What the task requires => Each line in the entries below that holds the string "held" must be copied.

START Information provided

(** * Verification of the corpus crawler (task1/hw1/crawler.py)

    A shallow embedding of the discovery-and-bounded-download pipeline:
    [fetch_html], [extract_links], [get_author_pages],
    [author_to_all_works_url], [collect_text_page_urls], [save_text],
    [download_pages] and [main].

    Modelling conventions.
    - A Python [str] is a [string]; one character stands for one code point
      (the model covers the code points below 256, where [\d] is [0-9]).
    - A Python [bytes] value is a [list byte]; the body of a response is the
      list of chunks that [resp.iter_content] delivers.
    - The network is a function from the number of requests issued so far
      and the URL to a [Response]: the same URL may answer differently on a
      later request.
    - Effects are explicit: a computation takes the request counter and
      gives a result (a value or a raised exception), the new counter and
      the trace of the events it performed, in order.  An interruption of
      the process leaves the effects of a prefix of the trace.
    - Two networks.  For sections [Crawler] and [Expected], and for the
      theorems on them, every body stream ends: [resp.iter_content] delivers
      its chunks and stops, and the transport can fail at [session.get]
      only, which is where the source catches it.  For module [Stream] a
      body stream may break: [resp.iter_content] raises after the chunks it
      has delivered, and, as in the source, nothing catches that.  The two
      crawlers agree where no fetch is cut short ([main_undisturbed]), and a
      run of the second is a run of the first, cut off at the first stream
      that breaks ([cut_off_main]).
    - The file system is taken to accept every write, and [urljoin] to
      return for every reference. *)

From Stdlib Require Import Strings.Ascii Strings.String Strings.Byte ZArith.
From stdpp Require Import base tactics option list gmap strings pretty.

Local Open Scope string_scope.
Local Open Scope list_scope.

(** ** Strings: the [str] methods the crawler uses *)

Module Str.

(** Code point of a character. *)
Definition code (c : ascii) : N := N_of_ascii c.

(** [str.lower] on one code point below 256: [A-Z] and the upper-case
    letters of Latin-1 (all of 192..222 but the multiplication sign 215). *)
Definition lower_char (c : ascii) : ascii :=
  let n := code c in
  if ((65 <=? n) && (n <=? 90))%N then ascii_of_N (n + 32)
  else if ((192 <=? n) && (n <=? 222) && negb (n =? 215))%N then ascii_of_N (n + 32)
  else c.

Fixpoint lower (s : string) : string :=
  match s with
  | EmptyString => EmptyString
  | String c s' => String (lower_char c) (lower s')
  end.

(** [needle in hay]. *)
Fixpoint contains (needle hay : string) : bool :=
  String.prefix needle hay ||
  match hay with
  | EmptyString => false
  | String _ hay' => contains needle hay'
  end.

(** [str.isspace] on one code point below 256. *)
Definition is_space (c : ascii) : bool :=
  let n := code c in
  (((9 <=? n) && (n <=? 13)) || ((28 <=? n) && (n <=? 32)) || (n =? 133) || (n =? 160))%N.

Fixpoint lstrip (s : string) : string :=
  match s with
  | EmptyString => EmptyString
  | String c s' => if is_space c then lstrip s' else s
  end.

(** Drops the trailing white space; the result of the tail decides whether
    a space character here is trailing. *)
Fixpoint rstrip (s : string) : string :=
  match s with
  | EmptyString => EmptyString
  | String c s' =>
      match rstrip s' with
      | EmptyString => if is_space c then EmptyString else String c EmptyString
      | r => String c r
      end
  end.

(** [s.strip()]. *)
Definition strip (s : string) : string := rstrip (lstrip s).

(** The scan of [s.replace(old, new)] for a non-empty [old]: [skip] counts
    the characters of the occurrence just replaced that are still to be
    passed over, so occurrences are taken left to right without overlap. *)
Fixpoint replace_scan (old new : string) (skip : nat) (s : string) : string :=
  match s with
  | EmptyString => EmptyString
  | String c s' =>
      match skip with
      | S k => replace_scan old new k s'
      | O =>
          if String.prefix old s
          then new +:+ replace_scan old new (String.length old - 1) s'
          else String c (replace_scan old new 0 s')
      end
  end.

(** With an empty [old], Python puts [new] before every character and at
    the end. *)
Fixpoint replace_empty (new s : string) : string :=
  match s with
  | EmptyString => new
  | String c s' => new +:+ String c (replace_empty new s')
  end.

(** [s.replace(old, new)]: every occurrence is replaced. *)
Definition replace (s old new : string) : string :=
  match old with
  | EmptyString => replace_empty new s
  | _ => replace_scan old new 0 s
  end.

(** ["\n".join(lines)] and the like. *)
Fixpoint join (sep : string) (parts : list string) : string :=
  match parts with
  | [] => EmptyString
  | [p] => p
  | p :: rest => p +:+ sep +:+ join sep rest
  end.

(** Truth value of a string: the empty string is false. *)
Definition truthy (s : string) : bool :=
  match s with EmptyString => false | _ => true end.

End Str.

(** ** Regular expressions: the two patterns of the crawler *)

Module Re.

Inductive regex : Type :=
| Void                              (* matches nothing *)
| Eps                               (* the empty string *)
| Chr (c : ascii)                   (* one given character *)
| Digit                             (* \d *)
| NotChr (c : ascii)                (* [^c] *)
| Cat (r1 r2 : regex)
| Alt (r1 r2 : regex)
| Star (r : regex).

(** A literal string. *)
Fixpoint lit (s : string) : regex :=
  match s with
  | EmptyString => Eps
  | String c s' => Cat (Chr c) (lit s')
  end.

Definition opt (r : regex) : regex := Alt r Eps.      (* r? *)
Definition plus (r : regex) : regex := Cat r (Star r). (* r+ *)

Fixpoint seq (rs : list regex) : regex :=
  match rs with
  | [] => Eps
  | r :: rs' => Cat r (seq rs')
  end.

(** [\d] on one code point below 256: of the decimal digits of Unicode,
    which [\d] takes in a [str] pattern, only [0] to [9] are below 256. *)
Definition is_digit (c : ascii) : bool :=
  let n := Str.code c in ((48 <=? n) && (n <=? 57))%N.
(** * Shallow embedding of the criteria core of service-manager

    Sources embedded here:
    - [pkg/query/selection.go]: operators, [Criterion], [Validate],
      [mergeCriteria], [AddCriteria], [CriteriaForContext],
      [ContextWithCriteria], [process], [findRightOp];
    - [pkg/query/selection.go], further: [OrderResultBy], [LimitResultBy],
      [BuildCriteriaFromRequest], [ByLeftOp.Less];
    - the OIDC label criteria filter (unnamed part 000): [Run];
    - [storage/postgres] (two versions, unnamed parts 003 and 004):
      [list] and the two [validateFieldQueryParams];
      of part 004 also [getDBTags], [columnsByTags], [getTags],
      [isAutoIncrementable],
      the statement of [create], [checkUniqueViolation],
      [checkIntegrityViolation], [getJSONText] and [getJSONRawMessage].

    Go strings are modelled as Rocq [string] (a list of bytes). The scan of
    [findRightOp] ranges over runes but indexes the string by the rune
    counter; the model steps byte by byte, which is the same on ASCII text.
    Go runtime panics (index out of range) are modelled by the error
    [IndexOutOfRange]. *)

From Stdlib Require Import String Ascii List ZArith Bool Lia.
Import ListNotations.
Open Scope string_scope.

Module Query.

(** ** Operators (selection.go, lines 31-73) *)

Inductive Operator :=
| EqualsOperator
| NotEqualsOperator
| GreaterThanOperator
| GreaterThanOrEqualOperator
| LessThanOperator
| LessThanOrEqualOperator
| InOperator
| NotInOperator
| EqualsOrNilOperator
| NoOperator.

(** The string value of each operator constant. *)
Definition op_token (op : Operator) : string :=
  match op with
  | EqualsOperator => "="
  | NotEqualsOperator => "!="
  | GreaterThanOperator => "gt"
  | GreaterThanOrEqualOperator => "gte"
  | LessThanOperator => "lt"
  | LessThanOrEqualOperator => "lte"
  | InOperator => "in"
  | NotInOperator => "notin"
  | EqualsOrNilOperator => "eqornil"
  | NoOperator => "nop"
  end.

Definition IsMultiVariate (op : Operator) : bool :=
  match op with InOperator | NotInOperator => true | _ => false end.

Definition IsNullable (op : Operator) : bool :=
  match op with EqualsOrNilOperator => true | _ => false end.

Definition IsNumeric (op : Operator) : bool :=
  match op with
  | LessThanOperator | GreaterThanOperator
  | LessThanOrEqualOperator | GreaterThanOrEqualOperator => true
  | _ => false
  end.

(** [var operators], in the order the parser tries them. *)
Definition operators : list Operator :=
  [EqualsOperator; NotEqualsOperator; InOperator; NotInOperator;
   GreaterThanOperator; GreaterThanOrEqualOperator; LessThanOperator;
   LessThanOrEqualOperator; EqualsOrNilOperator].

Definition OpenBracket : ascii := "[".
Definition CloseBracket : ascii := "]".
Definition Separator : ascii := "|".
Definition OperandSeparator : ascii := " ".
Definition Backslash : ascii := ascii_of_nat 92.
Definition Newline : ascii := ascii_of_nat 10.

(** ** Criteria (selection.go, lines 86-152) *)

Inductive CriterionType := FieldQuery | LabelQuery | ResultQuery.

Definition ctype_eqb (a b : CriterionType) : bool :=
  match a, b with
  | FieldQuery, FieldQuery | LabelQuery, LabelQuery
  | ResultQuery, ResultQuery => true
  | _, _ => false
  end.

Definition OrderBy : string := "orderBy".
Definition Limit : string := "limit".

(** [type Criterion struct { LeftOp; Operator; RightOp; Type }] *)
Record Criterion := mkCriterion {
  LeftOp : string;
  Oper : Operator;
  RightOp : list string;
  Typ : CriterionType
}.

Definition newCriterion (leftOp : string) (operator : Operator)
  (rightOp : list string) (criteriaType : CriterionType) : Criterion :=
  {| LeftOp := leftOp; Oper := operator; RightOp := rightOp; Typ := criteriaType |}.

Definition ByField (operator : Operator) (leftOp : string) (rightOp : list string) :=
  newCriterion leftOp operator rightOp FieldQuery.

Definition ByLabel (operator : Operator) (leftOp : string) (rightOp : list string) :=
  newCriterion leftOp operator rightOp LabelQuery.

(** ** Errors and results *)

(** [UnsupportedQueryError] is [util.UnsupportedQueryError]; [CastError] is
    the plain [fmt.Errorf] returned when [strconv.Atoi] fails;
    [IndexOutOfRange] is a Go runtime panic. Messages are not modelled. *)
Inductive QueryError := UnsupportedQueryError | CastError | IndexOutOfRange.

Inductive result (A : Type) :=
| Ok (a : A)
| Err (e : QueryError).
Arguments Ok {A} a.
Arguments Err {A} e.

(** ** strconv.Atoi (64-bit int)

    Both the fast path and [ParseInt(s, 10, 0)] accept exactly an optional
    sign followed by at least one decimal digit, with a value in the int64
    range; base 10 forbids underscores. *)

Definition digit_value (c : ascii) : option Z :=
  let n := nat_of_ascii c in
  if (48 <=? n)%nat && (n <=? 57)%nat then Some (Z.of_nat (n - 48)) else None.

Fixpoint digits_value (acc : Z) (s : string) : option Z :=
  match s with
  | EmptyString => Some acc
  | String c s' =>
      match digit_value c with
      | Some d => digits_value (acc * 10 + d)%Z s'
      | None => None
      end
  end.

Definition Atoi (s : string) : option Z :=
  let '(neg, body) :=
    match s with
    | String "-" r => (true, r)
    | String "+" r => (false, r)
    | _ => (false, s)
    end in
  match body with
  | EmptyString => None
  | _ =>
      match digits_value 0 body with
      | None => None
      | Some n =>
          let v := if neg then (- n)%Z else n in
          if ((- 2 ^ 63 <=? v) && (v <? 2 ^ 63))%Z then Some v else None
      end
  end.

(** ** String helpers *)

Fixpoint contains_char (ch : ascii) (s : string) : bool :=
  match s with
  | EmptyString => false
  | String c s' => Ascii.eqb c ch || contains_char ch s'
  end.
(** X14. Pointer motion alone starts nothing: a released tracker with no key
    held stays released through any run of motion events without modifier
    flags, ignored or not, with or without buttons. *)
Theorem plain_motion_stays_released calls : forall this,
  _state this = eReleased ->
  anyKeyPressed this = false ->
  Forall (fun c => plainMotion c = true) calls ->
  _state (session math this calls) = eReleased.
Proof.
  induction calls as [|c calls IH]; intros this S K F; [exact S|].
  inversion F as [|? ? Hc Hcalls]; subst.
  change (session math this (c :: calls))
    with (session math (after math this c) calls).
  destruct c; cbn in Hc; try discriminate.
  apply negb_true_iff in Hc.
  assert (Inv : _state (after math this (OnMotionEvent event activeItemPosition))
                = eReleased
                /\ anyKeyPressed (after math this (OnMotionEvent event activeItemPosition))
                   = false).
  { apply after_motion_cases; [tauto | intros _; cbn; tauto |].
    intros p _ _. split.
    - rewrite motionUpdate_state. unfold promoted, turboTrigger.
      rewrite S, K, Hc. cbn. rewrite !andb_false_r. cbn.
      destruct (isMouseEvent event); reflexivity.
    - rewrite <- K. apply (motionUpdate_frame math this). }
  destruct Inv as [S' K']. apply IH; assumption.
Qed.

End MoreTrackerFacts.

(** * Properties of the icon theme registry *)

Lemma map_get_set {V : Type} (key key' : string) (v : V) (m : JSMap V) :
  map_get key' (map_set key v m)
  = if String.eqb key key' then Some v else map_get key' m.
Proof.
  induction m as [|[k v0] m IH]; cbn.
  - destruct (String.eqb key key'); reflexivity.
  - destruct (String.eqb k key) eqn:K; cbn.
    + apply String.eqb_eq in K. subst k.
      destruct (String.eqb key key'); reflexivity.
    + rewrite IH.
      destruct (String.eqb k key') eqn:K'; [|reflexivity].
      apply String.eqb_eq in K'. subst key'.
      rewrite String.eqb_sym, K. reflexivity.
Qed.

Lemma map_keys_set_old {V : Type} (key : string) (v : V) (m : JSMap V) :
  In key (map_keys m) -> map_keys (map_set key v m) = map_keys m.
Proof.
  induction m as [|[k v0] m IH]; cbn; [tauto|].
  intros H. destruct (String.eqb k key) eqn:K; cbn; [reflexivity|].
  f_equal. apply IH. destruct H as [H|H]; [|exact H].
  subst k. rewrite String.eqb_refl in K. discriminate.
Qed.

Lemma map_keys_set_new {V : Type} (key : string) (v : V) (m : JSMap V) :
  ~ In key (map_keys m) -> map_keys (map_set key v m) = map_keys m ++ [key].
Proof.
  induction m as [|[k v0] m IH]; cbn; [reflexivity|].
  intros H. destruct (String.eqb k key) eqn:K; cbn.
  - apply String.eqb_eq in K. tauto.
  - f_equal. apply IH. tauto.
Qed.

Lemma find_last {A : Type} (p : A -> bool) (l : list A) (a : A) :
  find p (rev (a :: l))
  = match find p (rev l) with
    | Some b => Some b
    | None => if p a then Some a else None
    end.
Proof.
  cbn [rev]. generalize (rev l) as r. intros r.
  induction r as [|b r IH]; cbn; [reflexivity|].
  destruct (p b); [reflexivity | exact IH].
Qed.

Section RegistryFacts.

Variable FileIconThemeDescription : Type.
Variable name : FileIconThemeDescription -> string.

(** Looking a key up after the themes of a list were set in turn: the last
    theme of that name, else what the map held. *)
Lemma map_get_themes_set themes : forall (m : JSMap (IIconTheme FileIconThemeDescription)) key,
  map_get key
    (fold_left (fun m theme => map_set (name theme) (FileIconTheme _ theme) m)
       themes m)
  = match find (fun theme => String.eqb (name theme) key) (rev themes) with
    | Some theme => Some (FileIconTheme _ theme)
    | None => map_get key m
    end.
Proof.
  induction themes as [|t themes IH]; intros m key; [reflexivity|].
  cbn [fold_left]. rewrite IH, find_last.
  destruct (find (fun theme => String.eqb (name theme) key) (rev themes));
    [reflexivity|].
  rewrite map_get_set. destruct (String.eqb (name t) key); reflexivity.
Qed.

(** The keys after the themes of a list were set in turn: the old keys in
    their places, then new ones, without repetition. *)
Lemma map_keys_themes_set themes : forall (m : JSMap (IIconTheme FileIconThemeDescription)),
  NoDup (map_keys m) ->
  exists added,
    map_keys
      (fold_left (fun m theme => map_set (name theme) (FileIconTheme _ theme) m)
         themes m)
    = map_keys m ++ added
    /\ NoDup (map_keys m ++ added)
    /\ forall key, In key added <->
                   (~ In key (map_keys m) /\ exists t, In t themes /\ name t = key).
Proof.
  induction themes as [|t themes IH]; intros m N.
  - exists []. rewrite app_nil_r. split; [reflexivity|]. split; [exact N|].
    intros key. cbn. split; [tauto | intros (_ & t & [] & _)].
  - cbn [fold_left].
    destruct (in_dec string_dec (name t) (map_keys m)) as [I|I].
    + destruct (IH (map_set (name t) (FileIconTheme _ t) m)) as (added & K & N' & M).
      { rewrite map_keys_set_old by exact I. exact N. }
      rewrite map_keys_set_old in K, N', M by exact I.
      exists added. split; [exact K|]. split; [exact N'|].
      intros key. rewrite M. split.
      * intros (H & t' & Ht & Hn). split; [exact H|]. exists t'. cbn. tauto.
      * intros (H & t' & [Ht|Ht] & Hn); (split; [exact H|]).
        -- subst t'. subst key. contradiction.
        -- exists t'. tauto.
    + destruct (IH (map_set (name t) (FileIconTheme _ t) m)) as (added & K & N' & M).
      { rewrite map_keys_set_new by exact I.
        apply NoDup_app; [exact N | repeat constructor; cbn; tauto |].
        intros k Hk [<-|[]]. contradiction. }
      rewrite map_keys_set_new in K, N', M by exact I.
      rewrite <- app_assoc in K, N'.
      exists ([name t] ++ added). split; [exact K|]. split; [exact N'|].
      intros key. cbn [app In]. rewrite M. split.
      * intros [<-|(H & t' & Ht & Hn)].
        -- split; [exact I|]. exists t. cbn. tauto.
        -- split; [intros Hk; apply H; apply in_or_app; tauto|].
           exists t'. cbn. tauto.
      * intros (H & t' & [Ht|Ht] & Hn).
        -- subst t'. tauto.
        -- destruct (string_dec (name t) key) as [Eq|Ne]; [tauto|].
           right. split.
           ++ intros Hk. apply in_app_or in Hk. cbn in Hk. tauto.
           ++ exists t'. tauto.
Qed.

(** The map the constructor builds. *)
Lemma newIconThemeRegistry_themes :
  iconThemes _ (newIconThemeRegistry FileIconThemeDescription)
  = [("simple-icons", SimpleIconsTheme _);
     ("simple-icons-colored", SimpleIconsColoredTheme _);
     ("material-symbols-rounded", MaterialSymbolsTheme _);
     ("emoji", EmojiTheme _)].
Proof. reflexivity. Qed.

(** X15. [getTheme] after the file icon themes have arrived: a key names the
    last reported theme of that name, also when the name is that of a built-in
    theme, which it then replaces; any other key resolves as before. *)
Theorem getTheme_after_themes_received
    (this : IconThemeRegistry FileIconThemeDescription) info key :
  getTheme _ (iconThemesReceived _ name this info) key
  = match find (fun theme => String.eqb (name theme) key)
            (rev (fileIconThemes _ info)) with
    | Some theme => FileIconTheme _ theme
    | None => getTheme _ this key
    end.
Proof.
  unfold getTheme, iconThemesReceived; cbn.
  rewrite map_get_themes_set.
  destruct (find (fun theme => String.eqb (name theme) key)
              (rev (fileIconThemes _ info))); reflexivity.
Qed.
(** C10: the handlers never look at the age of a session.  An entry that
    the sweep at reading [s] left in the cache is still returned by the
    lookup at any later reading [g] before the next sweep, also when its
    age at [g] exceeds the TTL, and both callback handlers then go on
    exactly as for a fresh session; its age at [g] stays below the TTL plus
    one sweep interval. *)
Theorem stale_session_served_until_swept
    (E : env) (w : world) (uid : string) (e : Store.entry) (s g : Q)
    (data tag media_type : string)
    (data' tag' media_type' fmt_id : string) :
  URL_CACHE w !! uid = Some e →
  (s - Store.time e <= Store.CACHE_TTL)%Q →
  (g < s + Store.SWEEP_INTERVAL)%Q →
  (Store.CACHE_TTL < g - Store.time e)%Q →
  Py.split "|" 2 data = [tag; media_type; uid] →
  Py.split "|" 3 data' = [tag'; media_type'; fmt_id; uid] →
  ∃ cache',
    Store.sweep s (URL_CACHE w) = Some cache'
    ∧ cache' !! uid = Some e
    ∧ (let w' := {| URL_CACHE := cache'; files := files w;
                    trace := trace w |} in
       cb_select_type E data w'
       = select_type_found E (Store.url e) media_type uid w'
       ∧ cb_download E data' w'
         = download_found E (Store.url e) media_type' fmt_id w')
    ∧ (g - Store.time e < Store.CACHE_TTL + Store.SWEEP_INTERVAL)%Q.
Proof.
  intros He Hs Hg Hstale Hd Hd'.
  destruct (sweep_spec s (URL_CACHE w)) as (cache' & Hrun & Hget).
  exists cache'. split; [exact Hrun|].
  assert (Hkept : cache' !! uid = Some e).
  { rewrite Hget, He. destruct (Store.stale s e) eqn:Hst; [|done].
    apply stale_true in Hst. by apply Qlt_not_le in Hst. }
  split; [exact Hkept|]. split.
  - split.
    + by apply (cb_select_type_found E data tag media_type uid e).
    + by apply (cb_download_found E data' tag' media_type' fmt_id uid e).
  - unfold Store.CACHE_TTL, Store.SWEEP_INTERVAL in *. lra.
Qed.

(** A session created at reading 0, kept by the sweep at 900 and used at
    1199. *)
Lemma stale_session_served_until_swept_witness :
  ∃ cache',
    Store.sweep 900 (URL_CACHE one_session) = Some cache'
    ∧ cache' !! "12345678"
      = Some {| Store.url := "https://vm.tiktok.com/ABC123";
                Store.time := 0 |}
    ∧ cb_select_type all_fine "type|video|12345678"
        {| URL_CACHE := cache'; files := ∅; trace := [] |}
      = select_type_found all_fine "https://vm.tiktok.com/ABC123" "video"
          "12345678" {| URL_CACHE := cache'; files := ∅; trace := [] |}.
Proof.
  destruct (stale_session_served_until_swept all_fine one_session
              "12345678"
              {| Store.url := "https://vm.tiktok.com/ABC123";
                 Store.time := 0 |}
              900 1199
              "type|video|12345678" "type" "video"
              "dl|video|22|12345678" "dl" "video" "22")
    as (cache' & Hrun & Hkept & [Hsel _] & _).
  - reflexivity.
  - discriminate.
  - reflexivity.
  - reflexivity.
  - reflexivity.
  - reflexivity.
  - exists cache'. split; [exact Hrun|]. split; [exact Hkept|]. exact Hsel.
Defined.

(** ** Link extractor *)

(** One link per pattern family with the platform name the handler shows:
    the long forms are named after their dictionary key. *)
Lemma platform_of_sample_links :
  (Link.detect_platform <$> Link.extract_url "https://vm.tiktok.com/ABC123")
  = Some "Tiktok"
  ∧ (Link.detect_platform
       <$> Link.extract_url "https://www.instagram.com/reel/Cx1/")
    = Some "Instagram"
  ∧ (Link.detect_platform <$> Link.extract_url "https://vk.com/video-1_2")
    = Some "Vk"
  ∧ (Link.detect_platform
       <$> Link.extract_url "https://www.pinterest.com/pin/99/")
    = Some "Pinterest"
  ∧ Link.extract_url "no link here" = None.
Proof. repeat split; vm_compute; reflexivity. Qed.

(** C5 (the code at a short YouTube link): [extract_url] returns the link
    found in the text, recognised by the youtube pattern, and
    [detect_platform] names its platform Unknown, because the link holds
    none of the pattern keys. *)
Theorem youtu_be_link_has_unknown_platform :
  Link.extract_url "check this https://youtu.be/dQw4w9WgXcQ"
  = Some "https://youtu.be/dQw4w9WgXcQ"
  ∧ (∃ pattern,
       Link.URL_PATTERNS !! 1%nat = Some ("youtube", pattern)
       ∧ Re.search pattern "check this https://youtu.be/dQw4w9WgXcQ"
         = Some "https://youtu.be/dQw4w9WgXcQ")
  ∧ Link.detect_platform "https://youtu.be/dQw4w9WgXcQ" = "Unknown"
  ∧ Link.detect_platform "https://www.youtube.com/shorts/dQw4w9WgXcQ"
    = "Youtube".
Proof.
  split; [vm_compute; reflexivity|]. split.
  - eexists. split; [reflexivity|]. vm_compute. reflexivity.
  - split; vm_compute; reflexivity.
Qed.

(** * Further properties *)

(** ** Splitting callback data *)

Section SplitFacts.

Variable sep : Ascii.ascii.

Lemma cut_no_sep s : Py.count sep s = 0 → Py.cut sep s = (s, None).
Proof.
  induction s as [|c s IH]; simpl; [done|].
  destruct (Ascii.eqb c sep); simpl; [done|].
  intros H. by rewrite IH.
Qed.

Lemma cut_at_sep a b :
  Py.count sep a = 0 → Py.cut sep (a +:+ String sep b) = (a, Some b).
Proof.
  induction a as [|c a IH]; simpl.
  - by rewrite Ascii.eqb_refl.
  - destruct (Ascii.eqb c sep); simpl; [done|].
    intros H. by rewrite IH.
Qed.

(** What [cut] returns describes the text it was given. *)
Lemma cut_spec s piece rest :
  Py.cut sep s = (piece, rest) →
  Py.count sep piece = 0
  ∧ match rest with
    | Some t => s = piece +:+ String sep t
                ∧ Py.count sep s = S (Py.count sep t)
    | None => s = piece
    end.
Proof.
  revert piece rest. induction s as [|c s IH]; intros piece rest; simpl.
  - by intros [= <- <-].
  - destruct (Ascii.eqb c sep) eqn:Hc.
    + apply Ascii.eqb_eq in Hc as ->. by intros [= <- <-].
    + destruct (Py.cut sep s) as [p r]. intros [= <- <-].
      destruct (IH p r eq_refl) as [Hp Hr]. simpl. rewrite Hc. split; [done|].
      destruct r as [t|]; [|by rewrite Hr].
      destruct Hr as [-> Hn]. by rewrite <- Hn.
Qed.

END Information provided

Answer space =>
    held stays released through any run of motion events without modifier
    theme of that name, else what the map held. *)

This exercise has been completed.